To be honest, if I hadn’t agreed to be on the shadow jury for the Baileys Prize I would have given up reading “The Country of Ice Cream Star” about 100 pages into it. But I’m so glad I stuck with it and read to the end of this long novel. This is a very challenging read that inspires and frustrates in equal measure. It’s difficult not just for the unique voice of the narrator who speaks in a new kind of lyrical dialect which Newman says in an interview with Foyles that she “developed from African-American English.” It also features numerous fast-paced battle scenes. Action like this is difficult enough to capture in more standard kinds of fiction because a certain rhythm must be achieved in the narrative to effectively convey detail alongside key events. On top of all this action is a complicated new-world order that has an intricate social structure and political make-up. There is also a large cast of characters, most of whom I found difficult to keep track of because their names are more often like nick names than traditional names. Combining all these factors meant I often felt disorientated right up until the end. I was fascinated, but confused.

What really drew me along and kept me with it, was the assured power of Ice Cream’s voice. It’s playful, poetic and impressively consistent for such a long novel. Where I think this novel shines the most are in more private moments where she becomes more contemplative. Because they die so young, it’s necessary for the children to become sexually mature as soon as they go through puberty. She chillingly remarks at one point: “Be almost old. Ain’t like to get no enfant when I be sixteen or seventeen. They never going to know me. I can die before they talking words.” The pressure to continue the race so swiftly has created a fascinatingly compressed form of passion where the dynamics of love are more intensely felt. Speaking of her most intense affair: “Ain’t words for what this be. Be something make all honor small. No life nor honesty remain, and every strangeness, every stopping pain, become bellesse. We speaking words like love, like you, that ain’t mean nothing. Words waste in air. Nor ain’t knowledge of this losten hour, is gold you cannot see. Cannot find out what it been. Yet this blind thing be more real than life.” It’s a relatable kind of feeling when language breaks down because of the heat of the emotion that’s being experienced.

Newman captures so well how there is no time for fooling with tender kisses in times of war. Coupling is feverish and necessary, but there are also feelings seeping out the sides: “Can see his face exhilarate and need. Feel how his kiss will be, and how we struggle on the floor, our knifen-fist of loving war. Yo, tears come vicious to my eyes. Be like a death somehow, be like my love itself go weep.” It’s entirely appropriate that metaphors of sex are mixed with death because in this world the two are so closely paired together. Here she perfectly encapsulates the raw reality of a teenage sensibility in a world gone mad: “We cling together with no words, until our scary silence be another nakedness. Is loving with no fight, is helpless. Every touch be words insane – and be the only truthful words I known. Be like a perfect name.”
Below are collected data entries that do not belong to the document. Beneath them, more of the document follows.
(* ===== verification/ConsumerFacts.v ===== *)
(** * The consumers: their theorems

    What each message does to the tables, the broadcast, the counters and its own
    settlement; the two handlers agree on the tables and the settlement. *)

From S2P Require Export Consumer BroadcastFacts HistoryFacts.
Import Repository Tracing Consumer.

Section Facts.
Context `{Interpreter} `{Propagator} `{Driver} `{Process}.

(** The durable tables of a handler's state. *)
Definition tables (s : state) : database := committed (st_session s).

Lemma write_to_db_spec envelope s r s' :
  write_to_db envelope s = (r, s') ->
  match r with
  | Ok _ => stored envelope (committed s) (committed s')
  | Raise _ => committed s' = committed s \/ stored envelope (committed s) (committed s')
  end.
Proof.
  unfold write_to_db, with_connection. destruct (acquire s) as [[[]|e] s1] eqn:Ea;
    destruct (acquire_idle _ _ _ Ea) as [Hc Hi].
  2: { intros [= <- <-]. by left. }
  specialize (Hi eq_refl). rewrite <-Hc.
  destruct (persist_envelope envelope s1) as [[[]|e] s2] eqn:Ep;
    pose proof (persist_body _ _ _ _ Hi Ep) as Hb; simpl in Hb.
  - destruct Hb as [Hst Hv]. destruct (exit_ok s2) as [[[]|e] s3] eqn:Ex; intros [= <- <-];
      destruct (exit_ok_commits _ _ _ Ex) as [->|[-> Ho]]; rewrite ?Hv; try done; by right.
  - intros [= <- <-]. by rewrite exit_raise_rolls_back.
Qed.

(** The parts of a state. *)
Definition parts (s : state) : database * Broadcast.state * metrics :=
  (tables s, st_broadcast s, st_metrics s).

(** What the app's handler does with a usable envelope. *)
Inductive usable_outcome (envelope : pydict) (s : state) : disposition -> state -> Prop :=
  | outcome_done s' :
      stored envelope (tables s) (tables s') ->
      st_broadcast s' = Broadcast.publish envelope (st_broadcast s) ->
      st_metrics s' = inc_processed (observe_latency (st_metrics s)) ->
      usable_outcome envelope s Acked s'
  | outcome_db_error s' :
      tables s' = tables s \/ stored envelope (tables s) (tables s') ->
      st_broadcast s' = st_broadcast s ->
      st_metrics s' = inc_failed "db_error" (st_metrics s) ->
      usable_outcome envelope s Requeued s'
  | outcome_bad_headers :
      usable_outcome envelope s Requeued s.

Lemma app_usable envelope payload m s :
  decode (msg_body m) = Ok (Usable envelope payload) ->
  usable_outcome envelope s (app_on_message m s).1 (app_on_message m s).2.
Proof.
  intros Hd. unfold app_on_message, process, app_body.
  rewrite Hd. unfold mbind, io_bind, io_res.
  destruct (extract_from_headers (msg_headers m)) as [c|e].
  2: { rewrite settle_raise. apply outcome_bad_headers. }
  unfold on_exception, on_session, with_metrics, with_broadcast.
  destruct (write_to_db envelope (st_session s)) as [[[]|e] s1] eqn:E;
    pose proof (write_to_db_spec _ _ _ _ E) as Hw.
  - rewrite settle_ok. by apply outcome_done.
  - rewrite settle_raise. by apply outcome_db_error.
Qed.

(** C33. The consumer of the backend, on any message: a body that is no JSON, or an
    object without [payload.tag_id], is acknowledged and counted under its reason
    with nothing written; a usable envelope is acknowledged exactly when it is
    stored, broadcast once after the commit and counted, and is requeued without
    a broadcast otherwise; any other body is requeued with nothing changed. *)
Theorem app_message_outcome m s :
  let '(d, s') := app_on_message m s in
  match decode (msg_body m) with
  | Ok Malformed => d = Acked /\ parts s' = (tables s, st_broadcast s,
                                             inc_failed "malformed_json" (st_metrics s))
  | Ok MissingTag => d = Acked /\ parts s' = (tables s, st_broadcast s,
                                              inc_failed "missing_tag_id" (st_metrics s))
  | Ok (Usable envelope _) => usable_outcome envelope s d s'
  | Raise _ => d = Requeued /\ s' = s
  end.
Proof.
  pose proof (fun envelope payload => app_usable envelope payload m s) as Hu.
  destruct (app_on_message m s) as [d s'] eqn:E.
  destruct (decode (msg_body m)) as [[| |envelope payload]|e] eqn:Ed;
    [| |by apply (Hu envelope payload)|];
    unfold app_on_message, process, app_body in E; rewrite Ed in E;
    unfold mbind, io_bind, io_res in E; rewrite ?settle_ok, ?settle_raise in E;
    injection E as <- <-; done.
Qed.

(** C14. No message is lost: a message that either handler acknowledges was stored
    in the tables, unless its body is no JSON or an object without
    [payload.tag_id]. *)
Theorem acked_is_stored m s s' :
  app_on_message m s = (Acked, s') \/ on_message m s = (Acked, s') ->
  decode (msg_body m) = Ok Malformed \/ decode (msg_body m) = Ok MissingTag \/
  exists envelope payload, decode (msg_body m) = Ok (Usable envelope payload) /\
    stored envelope (tables s) (tables s').
Proof.
  destruct (decode (msg_body m)) as [[| |envelope payload]|e] eqn:Ed; [by left|by right; left|..].
  - intros Ha. right; right. exists envelope, payload. split; [done|]. destruct Ha as [Ha|Ha].
    + pose proof (app_usable envelope payload m s Ed) as Hu. rewrite Ha in Hu.
      simpl in Hu. inversion Hu; subst; done.
    + unfold on_message, process, standalone_body in Ha. rewrite Ed in Ha.
      unfold mbind, io_bind, io_res, on_session in Ha.
      destruct (write_to_db envelope (st_session s)) as [[[]|e] s1] eqn:E;
        pose proof (write_to_db_spec _ _ _ _ E) as Hw.
      * by injection Ha as _ <-.
      * by rewrite settle_raise in Ha.
  - intros [Ha|Ha]; unfold app_on_message, on_message, process, app_body, standalone_body in Ha;
      rewrite Ed in Ha; unfold mbind, io_bind, io_res in Ha; by rewrite settle_raise in Ha.
Qed.

(** The two consumers agree: from the same session, and when the trace headers
    can be read, they settle a message in the same way and leave the same session
    behind. *)
Theorem consumers_agree m s c :
  extract_from_headers (msg_headers m) = Ok c ->
  (app_on_message m s).1 = (on_message m s).1 /\
  st_session (app_on_message m s).2 = st_session (on_message m s).2.
Proof.
  intros Hc. unfold app_on_message, on_message, process, app_body, standalone_body.
  destruct (decode (msg_body m)) as [[| |envelope payload]|e]; try done.
  unfold mbind, io_bind, io_res. rewrite Hc.
  unfold on_exception, on_session, with_metrics, with_broadcast.
  by destruct (write_to_db envelope (st_session s)) as [[[]|e] s1].
Qed.

Lemma requeued_decode m s e :
  decode (msg_body m) = Raise e -> app_on_message m s = (Requeued, s).
Proof.
  intros Hd. unfold app_on_message, process, app_body. rewrite Hd.
  unfold mbind, io_bind, io_res. by rewrite settle_raise.
Qed.

(** A JSON body that is not an object (a list, a number, a text) is requeued on
    every delivery, with nothing changed: it is never settled. *)
Theorem poison_message_never_settles m v s n :
  json_loads_bytes (msg_body m) = Ok v -> (forall d, v ≠ VDict d) ->
  redeliver app_on_message n m s = (Requeued, s).
Proof.
  intros Hv Hd. assert (exists e, decode (msg_body m) = Raise e) as [e He].
  { unfold decode. rewrite Hv. destruct v; try by eexists. by destruct (Hd d). }
  induction n as [|n IH]; [done|]. simpl. by rewrite (requeued_decode m s e He).
Qed.
End Facts.

(** ** The theorems at concrete messages *)

#[local] Existing Instance ascii_unicode.

Definition body_of (v : pyval) : bytes :=
  match (s ← json_dumps compact_style v; utf8_encode s) with Ok b => b | Raise _ => [] end.

Definition sample_message : message :=
  {| msg_body := body_of (VDict sample_envelope); msg_headers := None |}.
Definition poison_message : message := {| msg_body := body_of (VList []); msg_headers := None |}.

Definition sample_state : state (H1 := mem_columns) (H2 := mem_driver) :=
  {| st_session := sample_session; st_broadcast := one_subscriber; st_metrics := no_metrics |}.

Lemma acked_is_stored_witness :
  exists s', app_on_message (H := ascii_unicode) (H0 := plain_propagator) (H3 := aio_pika_process)
               sample_message sample_state = (Acked, s') /\
    (decode (msg_body sample_message) = Ok Malformed \/ decode (msg_body sample_message) = Ok MissingTag \/
     exists envelope payload, decode (msg_body sample_message) = Ok (Usable envelope payload) /\
       stored envelope (tables sample_state) (tables s')).
Proof.
  destruct (app_on_message (H := ascii_unicode) (H0 := plain_propagator) (H3 := aio_pika_process)
              sample_message sample_state) as [d s'] eqn:E.
  assert (d = Acked) as ->.
  { change d with (d, s').1. rewrite <-E. vm_compute. reflexivity. }
  exists s'. split; [reflexivity|].
  apply (acked_is_stored (H := ascii_unicode) (H0 := plain_propagator) (H3 := aio_pika_process)
           sample_message sample_state).
  left. exact E.
Defined.

Lemma consumers_agree_witness :
  (app_on_message (H := ascii_unicode) (H0 := plain_propagator) (H3 := aio_pika_process)
     sample_message sample_state).1 =
  (on_message (H3 := aio_pika_process) sample_message sample_state).1.
Proof.
  destruct (consumers_agree (H := ascii_unicode) (H0 := plain_propagator) (H3 := aio_pika_process)
              sample_message sample_state () eq_refl) as [Ha _].
  exact Ha.
Defined.

Lemma poison_message_witness :
  redeliver (app_on_message (H := ascii_unicode) (H0 := plain_propagator) (H3 := aio_pika_process))
    5 poison_message sample_state = (Requeued, sample_state).
Proof.
  apply (poison_message_never_settles _ (VList [])); [vm_compute; reflexivity|discriminate].
Defined.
One of the narrator's favourite salvaged food-stuffs was also one of my most-loved childhood meals

Curiously, standard English as we know it is a foreign language to Ice Cream. To her: “sleeper English. Some words comprehend, but nothing weave into a sentence meaning.” She feels as alienated by the English which has survived from the past as many of us are in the act of reading this novel. I wonder if this is making a commentary on the experience of different races living within Western society who have their own dialect and often find themselves separated from mainstream culture because of this. In quite a subtly powerful way this novel is very much about race. The surviving population of America is black with a scattering of white people who are referred to as roos. One of the most fantastically realized character, the insidious Anselm who is a high-ranking apostle in C. de las Marias remarks: “There are feelings about white people here. You could call it superstition, or you might just say it’s prejudice. Anyhow, it’s been a long and thorny history.” At another point it’s stated: “‘You don’t understand how whites are regarded here,’ Pedro say in teaching voice. ‘In our Bible, they’re described as hell’s offspring, a race of giant scorpions.’” The schism of race relations in America is still very much alive even in this future when the native white population has died out. Still invaders (in this case white Russians) come to dominate the black population by tricking them into taking up arms or becoming sexually enslaved in a way which eerily mixes elements of colonial history.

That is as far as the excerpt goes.